By Andrea Baillie, The Canadian Press TORONTO - Back in their heyday, the New Kids on the Block were known for some pretty athletic moves. The 1991 video for their monster single "Step by Step" featured band members leaping over drum kits, pumping iron and showcasing extremely flashy footwork.
Seventeen years later, the "kids" have become middle-aged men as they prepare to kick off a North American reunion tour Thursday in Toronto .
But Danny Wood , 39, insists he and his musical cohorts are in tip-top shape and that age has not slowed them down one bit.
"Why is that so hard to believe?" he asked during a recent telephone interview from London. "Three years ago I ran the Miami marathon. You can grow older, but age is really a matter of perception."
"(In the past), we ran around the stage like we were rabbits with uncontrolled energy. Now, we control the energy and it makes us better performers."
Wood - who once dated actress Halle Berry - said he and bandmates Jordan Knight , Jonathan Knight , Joey McIntyre and Donnie Wahlberg are "having fun" and "laughing" during a comeback bid that began in May with an appearance on the "Today" show. That was followed by a lacklustre performance at the MuchMusic Video Awards in June.
They've since honed their dance steps and released a new album, "The Block," featuring the likes of Ne-Yo , Akon and Pussycat Dolls producer/singer Teddy Riley .
Buoyed by the single "Summertime, " it entered the Billboard chart last week at No. 2.

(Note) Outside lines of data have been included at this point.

(** The [addid] loop of [restore_parked_queue]: how many rows were put back. *)
Fixpoint put_back (l : list ParkedQueueItem) : Act M N :=
  match l with
  | [] => ret 0
  | i :: l' =>
      let* r := attempt (addid (parked_uri i) (Some (parked_position i))) in
      let* n := put_back l' in
      ret (match r with Ok _ => 1 + n | Err _ => n end)
  end.

(** The transport part of the two restoring gestures. *)
Definition resume_at (pos : N) (repause : bool) : Act M unit :=
  let* r := attempt (play_position pos) in
  match r with
  | Err _ => ret tt
  | Ok _ => if repause then let* _ := attempt (pause true) in ret tt else ret tt
  end.

(** [restore_parked_queue] *)
Definition restore_parked_queue (p : ParkedQueue) : Act M N :=
  if match parked_items p with [] => true | _ => false end then ret 0
  else
    let* restored := put_back (sort_by by_position (parked_items p)) in
    if restored =? 0 then ret 0
    else
      let* _ := match current p with
                | Some pos =>
                    if playing p || paused p then
                      let* _ := resume_at pos (paused p) in publish_now_playing_after_transport
                    else ret tt
                | None => ret tt
                end in
      let* _ := publish_queue in
      ret restored.

Definition last_first (a b : Target) : Prop := b.1.2 <= a.1.2.
#[local] Instance last_first_dec a b : Decision (last_first a b) := decide (b.1.2 <= a.1.2).

(** The loop of [rewrite_queue_uris_under]: how many rows were rewritten. *)
Fixpoint rewrite_each (l : list Target) : Act M N :=
  match l with
  | [] => ret 0
  | (old_id, pos, new_uri) :: l' =>
      let* r := attempt (addid new_uri (Some pos)) in
      match r with
      | Ok _ =>
          let* _ := call (lit "rewrite_uri_prefix") (labelled (lit "deleteid")) (deleteid old_id) in
          let* n := rewrite_each l' in
          ret (1 + n)
      | Err _ => rewrite_each l'
      end
  end.

(** What to restore: the position of a current song that is rewritten while it plays or
    is paused. *)
Definition transport_to_restore (st : MpdStatus) (targets : list Target) : option (N * bool) :=
  match song_position st, state st with
  | Some pos, Playing => if existsb (fun t => t.1.2 =? pos) targets then Some (pos, false) else None
  | Some pos, Paused => if existsb (fun t => t.1.2 =? pos) targets then Some (pos, true) else None
  | _, _ => None
  end.

(** [rewrite_queue_uris_under] *)
Definition rewrite_queue_uris_under (from_prefix to_prefix : str) : Act M N :=
  if str_is_empty from_prefix || str_is_empty to_prefix || bool_decide (from_prefix = to_prefix) then ret 0
  else
    let* infos := call (lit "rewrite_uri_prefix") (labelled (lit "playlistinfo")) playlistinfo in
    let targets := omap (fun i => option_map (fun new_uri => (id i, position i, new_uri))
                           (rewrite_queue_path (file_path i) from_prefix to_prefix)) infos in
    if match targets with [] => true | _ => false end then ret 0
    else
      let targets := sort_by last_first targets in
      let* st := call (lit "rewrite_uri_prefix") (labelled (lit "status")) status in
      let restore := transport_to_restore st targets in
      let* rewritten := rewrite_each targets in
      if rewritten =? 0 then ret 0
      else
        let* _ := match restore with
                  | Some (pos, repause) => let* _ := resume_at pos repause in publish_now_playing_after_transport
                  | None => ret tt
                  end in
        let* _ := publish_queue in
        ret rewritten.

End verbs.

(** ** Paths: lemmas and theorems *)

(** [queue_path_is_under]: segments, not characters.  A file is under a prefix exactly
    when it is the prefix or continues it with a slash: a neighbour whose name starts with
    the same letters is not. *)
Theorem under_is_segment_aware file prefix :
  queue_path_is_under file prefix = true <-> file = prefix \/ exists r, file = prefix ++ SLASH :: r.
Proof.
  unfold queue_path_is_under. destruct (strip_prefix prefix file) as [rest|] eqn:Hs.
  - apply strip_prefix_Some in Hs as ->. destruct rest as [|c rest]; cbn.
    + rewrite app_nil_r. naive_solver.
    + unfold starts_with. cbn [strip_prefix]. destruct (N.eqb_spec SLASH c) as [<-|Hne]; cbn.
      * destruct rest; split; eauto.
      * split; [done|]. intros [Heq|[r Heq]].
        -- apply (f_equal length) in Heq. rewrite length_app in Heq. cbn in Heq. lia.
        -- apply app_inv_head in Heq. congruence.
  - split; [done|]. assert (Hno : forall r, file <> prefix ++ r).
    { intros r Heq. apply strip_prefix_Some in Heq. congruence. }
    intros [->|[r Heq]]; [by destruct (Hno []); rewrite app_nil_r|by destruct (Hno (SLASH :: r))].
Qed.

(** [rewrite_queue_path]: a rename moves exactly the files under the old name, keeps
    what follows it, and renaming back gives the old path. *)
Theorem rewrite_queue_path_roundtrip file from to :
  match rewrite_queue_path file from to with
  | Some file' =>
      queue_path_is_under file from = true /\ queue_path_is_under file' to = true /\
      rewrite_queue_path file' to from = Some file
  | None => queue_path_is_under file from = false
  end.
Proof.
  unfold rewrite_queue_path. destruct (queue_path_is_under file from) eqn:Hu; cbn [negb]; [|done].
  assert (Hmove : forall p q rest, queue_path_is_under (p ++ rest) p = queue_path_is_under (q ++ rest) q).
  { intros p q rest. unfold queue_path_is_under. by rewrite !strip_prefix_app. }
  destruct (strip_prefix from file) as [rest|] eqn:Hs.
  - apply strip_prefix_Some in Hs as ->. rewrite (Hmove from to) in Hu. split; [done|]. split; [done|].
    rewrite Hu. cbn [negb]. by rewrite strip_prefix_app.
  - unfold queue_path_is_under in Hu. by rewrite Hs in Hu.
Qed.

(** ** What a player that answers makes of the verbs *)

Section server.
Context {M : Type} `{MpdServer M} (ctx : Context).
Implicit Types (w : World M) (m : M).

Lemma with_conn_same w : with_conn (conn w) w = w.
Proof. by destruct w. Qed.

Lemma with_conn_twice m1 m2 w : with_conn m2 (with_conn m1 w) = with_conn m2 w.
Proof. done. Qed.

Lemma available_keeps f s r m : (compute_item_available f s r m).1 = m.
Proof.
  unfold compute_item_available. destruct (is_remote_stream_uri f); [done|].
  pose proof (sticker_get_keeps f EVO_AVAILABLE_STICKER m) as Hk.
  destruct (sticker_get f EVO_AVAILABLE_STICKER m) as [m1 st]. cbn in Hk. subst m1.
  unfold local_uri_in_song_db. pose proof (find_file_keeps f m) as Hk.
  destruct (find_file f m) as [m1 fs]. cbn in Hk. subst m1. by repeat case_match; simplify_eq.
Qed.

(** *** Total correctness: a verb returns, and what then holds *)

Definition returns {A} (e : Act M A) (w : World M) (Q : World M -> A -> Prop) : Prop :=
  match e w with (w', Ok a) => Q w' a | (_, Err _) => False end.

Lemma returns_ret {A} (a : A) w (Q : World M -> A -> Prop) : Q w a -> returns (ret a) w Q.
Proof. done. Qed.

Lemma returns_bind {A B} (e : Act M A) (k : A -> Act M B) w Q :
  returns e w (fun w' a => returns (k a) w' Q) -> returns (bind e k) w Q.
Proof. unfold returns, bind. destruct (e w) as [w' [a|err]]; done. Qed.

Lemma returns_mono {A} (e : Act M A) w (P Q : World M -> A -> Prop) :
  returns e w P -> (forall w' a, P w' a -> Q w' a) -> returns e w Q.
Proof. unfold returns. destruct (e w) as [w' [a|err]]; auto. Qed.

Lemma returns_call {A} verb reason (op : M -> M * result A MpdError) w (Q : World M -> A -> Prop) :
  (forall m r, op (conn w) = (m, r) -> exists a, r = Ok a /\ Q (with_conn m w) a) ->
  returns (call verb reason op) w Q.
Proof.
  intros Hop. unfold returns, call. destruct (op (conn w)) as [m r].
  by destruct (Hop m r eq_refl) as (a & -> & HQ).
Qed.

Lemma returns_attempt {A} (op : M -> M * result A MpdError) w (Q : World M -> result A MpdError -> Prop) :
  (forall m r, op (conn w) = (m, r) -> Q (with_conn m w) r) -> returns (attempt op) w Q.
Proof. intros Hop. unfold returns, attempt. destruct (op (conn w)) as [m r]. by apply Hop. Qed.

Lemma returns_result {A} (a : A) w (Q : World M -> A -> Prop) : Q w a -> returns (of_result (Ok a)) w Q.
Proof. done. Qed.

(** Reads: the listing and the status. *)
Lemma returns_playlistinfo verb reason w (Q : World M -> list MpdQueueItem -> Prop) :
  (forall infos, map (fun i => (id i, file_path i)) infos = rows (conn w) ->
     (forall n i, infos !! n = Some i -> position i = N.of_nat n) -> Q w infos) ->
  returns (call verb reason playlistinfo) w Q.
Proof.
  intros HQ. apply returns_call. intros m r Hr. destruct (playlistinfo_ok (conn w)) as (infos & He & Hrows & Hpos).
  rewrite He in Hr. simplify_eq. exists infos. rewrite with_conn_same. eauto.
Qed.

The mid-life reunion tour (which hits Montreal on Saturday and Edmonton, Calgary and Vancouver in November) is perhaps an unlikely second go-round for a band that rose to international heights largely on the youthful good looks of its members - especially poster boys Jordan Knight and McIntyre.
Wood says the timing was finally right to get the New Kids on the Block back together. However, he dismisses suggestions that the band was influenced by the recent resurrection of another popular '90s act, the Spice Girls .
"We weren't even discussing doing a tour. We wanted to make a great record first," he said.
"We didn't look at the Spice Girls and say 'Oh we gotta do that.' Our thing is completely different. It was just time for us. We did this based on music first."
The New Kids on the Block formed in Boston in the 1980s, with producer Maurice Starr hoping to repeat the success he'd had with teen group New Edition.
With their sugary brand of pop and choreographed moves, the New Kids generated hits including " I'll Be Loving You (Forever)" and "Didn't I (Blow Your Mind)" and ultimately sold some 71 million records. They were widely acknowledged to have paved the way for subsequent boy bands including ' N Sync and the Backstreet Boys .
When they split in 1994 amid dwindling popularity, the band members went on to a variety of different careers. Wahlberg pursued acting, Jonathan Knight became a real estate developer, while Wood, Jordan Knight and McIntyre each released solo projects .
While they are all excited about the new record, Wood says the band is well aware that fans coming to the reunion shows expect to hear the old hits.
"There's no way we would do this, you know, and not give the fans what they've been waiting for," he said.
"People have gone to concerts like that and I've heard people say 'Well, this person didn't sing this hit or that hit.' We don't want to be that group ... especially after 14 years. We don't want to be the group that didn't play 'Hangin' Tough' or 'You Got It ( The Right Stuff )' or something."
Toronto, Wood said, was chosen as the launch point for the North American leg of the tour because of the fan reaction there.
"Pretty much it's the only city that we're doing three shows in. The demand was there and the fans wanted it. They kind of dictated the start of the tour being there and the three shows."
The only downside to the tour, Wood said, is that he misses his own children (most of the New Kids now have kids of their own).
Still, he's enjoying the ride, adding that he's in the best shape of his life.
Boasted the singer: "Fans are definitely going to see us do things we never did before."